Sectoral Impact and Future Outlook

The impact across specific sectors is profound, as medical device companies can now patent radiation-based diagnostic and therapeutic equipment, fostering domestic manufacturing and reducing import dependence, while clean energy start-ups can protect innovations in small modular reactors, safety systems, and efficiency improvements. Sensors, monitoring systems, and safety equipment for nuclear facilities become patentable, encouraging innovation in workplace and environmental safety, and technologies for nuclear waste processing, storage, and disposal can now be patented, addressing one of the industry’s most pressing challenges.
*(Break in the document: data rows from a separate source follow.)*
(** Outside a dependency section, and on comments and blank lines, the
    line is passed on. *)
Lemma loop_body_skipped st line :
  is_header (strip line) = false ->
  is_skipped (in_deps st) (strip line) = true ->
  loop_body v r st line = append_line st line.
Proof.
  unfold is_header, is_skipped. intros H K. rewrite loop_body_latest.
  unfold UpdateDeps.loop_body. rewrite H, K. reflexivity.
Qed.

(** A line that matches the inline-table pattern. *)
Lemma loop_body_inline st line m :
  is_header (strip line) = false ->
  is_skipped (in_deps st) (strip line) = false ->
  re_match (inline_re v) (strip line) = Some m ->
  loop_body v r st line =
  let name := group m 1 in
  let current_ver := group m 2 in
  let latest := r name in
  if truthy latest && differs latest current_ver then
    append_line
      (emit (emit st (Lookup name))
         (Print (lit "Updating " ++ name ++ lit ": " ++ current_ver
                   ++ lit " -> " ++ format latest)))
      (name ++ lit " = { version = " ++ [dquote] ++ format latest
            ++ [dquote] ++ group m 3 ++ lit "}" ++ [newline])
  else append_line (emit st (Lookup name)) line.
Proof.
  unfold is_header, is_skipped. intros H K M.
  rewrite loop_body_latest. rewrite inline_re_latest in M.
  unfold UpdateDeps.loop_body. rewrite H, K, M. reflexivity.
Qed.

(** A line that matches the simple-string pattern only. *)
Lemma loop_body_str st line m :
  is_header (strip line) = false ->
  is_skipped (in_deps st) (strip line) = false ->
  re_match (inline_re v) (strip line) = None ->
  re_match (str_re v) (strip line) = Some m ->
  loop_body v r st line =
  let name := group m 1 in
  let current_ver := group m 2 in
  let latest := r name in
  if truthy latest && differs latest current_ver then
    append_line
      (emit (emit st (Lookup name))
         (Print (lit "Updating " ++ name ++ lit ": " ++ current_ver
                   ++ lit " -> " ++ format latest)))
      (name ++ lit " = " ++ [dquote] ++ format latest ++ [dquote]
            ++ [newline])
  else append_line (emit st (Lookup name)) line.
Proof.
  unfold is_header, is_skipped. intros H K M M'.
  rewrite loop_body_latest. rewrite inline_re_latest in M.
  rewrite str_re_latest in M'.
  unfold UpdateDeps.loop_body. rewrite H, K, M, M'. reflexivity.
Qed.

(** A line that matches neither pattern. *)
Lemma loop_body_unrecognized st line :
  is_header (strip line) = false ->
  re_match (inline_re v) (strip line) = None ->
  re_match (str_re v) (strip line) = None ->
  loop_body v r st line = append_line st line.
Proof.
  unfold is_header. intros H M M'.
  rewrite loop_body_latest. rewrite inline_re_latest in M.
  rewrite str_re_latest in M'.
  unfold UpdateDeps.loop_body. rewrite H, M, M'.
  destruct (negb (in_deps st) || startswith (strip line) (lit "#")
            || is_empty (strip line)); reflexivity.
Qed.

(** The five cases of a turn. *)
Lemma loop_body_cases st line :
  (is_header (strip line) = true) \/
  (is_header (strip line) = false /\
   is_skipped (in_deps st) (strip line) = true) \/
  (is_header (strip line) = false /\
   is_skipped (in_deps st) (strip line) = false /\
   exists m, re_match (inline_re v) (strip line) = Some m) \/
  (is_header (strip line) = false /\
   is_skipped (in_deps st) (strip line) = false /\
   re_match (inline_re v) (strip line) = None /\
   exists m, re_match (str_re v) (strip line) = Some m) \/
  (is_header (strip line) = false /\
   re_match (inline_re v) (strip line) = None /\
   re_match (str_re v) (strip line) = None).
Proof.
  destruct (is_header (strip line)); [auto|].
  destruct (is_skipped (in_deps st) (strip line)); [auto|].
  destruct (re_match (inline_re v) (strip line)) as [m|]; [eauto 8|].
  destruct (re_match (str_re v) (strip line)) as [m|]; [eauto 10|].
  auto 10.
Qed.

Ltac frame_eq :=
  unfold append_line, emit, blank; cbn [in_deps new_lines trace app];
  rewrite <- ?app_assoc, ?app_nil_r; reflexivity.

(** A turn reads the flag of the state and nothing else of it. *)
Lemma loop_body_frame st line :
  loop_body v r st line =
  {| in_deps := in_deps (step v r (in_deps st) line);
     new_lines := new_lines st ++ new_lines (step v r (in_deps st) line);
     trace := trace st ++ trace (step v r (in_deps st) line) |}.
Proof.
  unfold step.
  destruct (loop_body_cases st line)
    as [H|[[H K]|[(H & K & m & M)|[(H & K & M & m & M')|(H & M & M')]]]].
  - rewrite !loop_body_header by exact H. frame_eq.
  - rewrite !loop_body_skipped by assumption. frame_eq.
  - rewrite !(@loop_body_inline _ _ m) by assumption.
    cbv zeta. destruct (truthy _ && differs _ _); frame_eq.
  - rewrite !(@loop_body_str _ _ m) by assumption.
    cbv zeta. destruct (truthy _ && differs _ _); frame_eq.
  - rewrite !loop_body_unrecognized by assumption. frame_eq.
Qed.

(** A turn appends one line. *)
Lemma step_one_line d line :
  new_lines (step v r d line) = [line_out v r d line].
Proof.
  unfold line_out, step.
  destruct (loop_body_cases (blank d) line)
    as [H|[[H K]|[(H & K & m & M)|[(H & K & M & m & M')|(H & M & M')]]]].
  - rewrite !loop_body_header by exact H. reflexivity.
  - rewrite !loop_body_skipped by assumption. reflexivity.
  - rewrite !(@loop_body_inline _ _ m) by assumption.
    cbv zeta. destruct (truthy _ && differs _ _); reflexivity.
  - rewrite !(@loop_body_str _ _ m) by assumption.
    cbv zeta. destruct (truthy _ && differs _ _); reflexivity.
  - rewrite !loop_body_unrecognized by assumption. reflexivity.
Qed.

End Turn.

(* ================================================================== *)
(** ** The whole loop *)

Section Whole.

Variable v : variant.
Variable r : str -> option str.

(** No lookup influences the flag. *)
Lemma step_in_deps d line :
  in_deps (step v r d line) = next_deps v d line.
Proof.
  unfold next_deps, step.
  destruct (loop_body_cases v (blank d) line)
    as [H|[[H K]|[(H & K & m & M)|[(H & K & M & m & M')|(H & M & M')]]]].
  - rewrite !loop_body_header by exact H. reflexivity.
  - rewrite !loop_body_skipped by assumption. reflexivity.
  - rewrite !(@loop_body_inline _ _ _ _ m) by assumption.
    cbv zeta. destruct (truthy (r _) && differs _ _); reflexivity.
  - rewrite !(@loop_body_str _ _ _ _ m) by assumption.
    cbv zeta. destruct (truthy (r _) && differs _ _); reflexivity.
  - rewrite !loop_body_unrecognized by assumption. reflexivity.
Qed.

Lemma run_cons st line lines :
  run v r st (line :: lines) = run v r (loop_body v r st line) lines.
Proof. rewrite !run_fold; reflexivity. Qed.

Lemma run_nil st : run v r st [] = st.
Proof. rewrite run_fold; reflexivity. Qed.

Lemma run_in_deps lines : forall st,
  in_deps (run v r st lines) = flag_after v (in_deps st) lines.
Proof.
  induction lines as [|line lines IH]; intros st.
  - rewrite run_nil; reflexivity.
  - rewrite run_cons, IH, loop_body_frame. cbn [in_deps].
    rewrite step_in_deps. reflexivity.
Qed.

Lemma run_new_lines lines : forall st,
  new_lines (run v r st lines) =
  new_lines st ++ outputs v r (in_deps st) lines.
Proof.
  induction lines as [|line lines IH]; intros st.
  - rewrite run_nil; simpl; rewrite app_nil_r; reflexivity.
  - rewrite run_cons, IH, loop_body_frame. cbn [in_deps new_lines].
    rewrite step_in_deps, step_one_line, <- app_assoc. reflexivity.
Qed.

Lemma run_trace lines : forall st,
  trace (run v r st lines) = trace st ++ events v r (in_deps st) lines.
Proof.
  induction lines as [|line lines IH]; intros st.
  - rewrite run_nil; simpl; rewrite app_nil_r; reflexivity.
  - rewrite run_cons, IH, loop_body_frame. cbn [in_deps trace].
    rewrite step_in_deps, <- app_assoc. reflexivity.
Qed.


Lemma outputs_nth lines : forall d i line,
  nth_error lines i = Some line ->
  nth_error (outputs v r d lines) i =
  Some (line_out v r (flag_after v d (firstn i lines)) line).
Proof.
  induction lines as [|l lines IH]; intros d [|i] line; simpl;
    try discriminate.
  - intros [= ->]. reflexivity.
  - intros H. apply IH; exact H.
Qed.

Lemma process_file_outputs lines :
  process_file v r lines = (outputs v r false lines, events v r false lines).
Proof.
  rewrite process_file_run, run_new_lines, run_trace. reflexivity.
Qed.

Lemma state_at_in_deps lines i :
  in_deps (state_at v r lines i) = flag_after v false (firstn i lines).
Proof. unfold state_at. rewrite run_in_deps. reflexivity. Qed.

(** The line written at an index is the line a turn writes for the line
    read at this index, with the flag as the lines before it left it. *)
Lemma process_file_nth lines i line :
  nth_error lines i = Some line ->
  nth_error (fst (process_file v r lines)) i =
  Some (line_out v r (in_deps (state_at v r lines i)) line).
Proof.
  intros H. rewrite process_file_outputs, state_at_in_deps. simpl.
  apply outputs_nth; exact H.
Qed.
The SHANTI Act represents a watershed moment in Indian patent law, as by dismantling the six-decade-old absolute prohibition on nuclear patents and replacing it with a nuanced conditional framework, India has signaled its commitment to fostering innovation while safeguarding national security. The amendment transforms nuclear energy from a state-monopoly domain to a collaborative ecosystem involving private enterprise, research institutions, and international partners, and for patent practitioners and innovators, it opens an entirely new frontier of patentable subject matter with significant commercial and strategic potential that will unfold in the years to come as the practical implementation of this framework takes shape.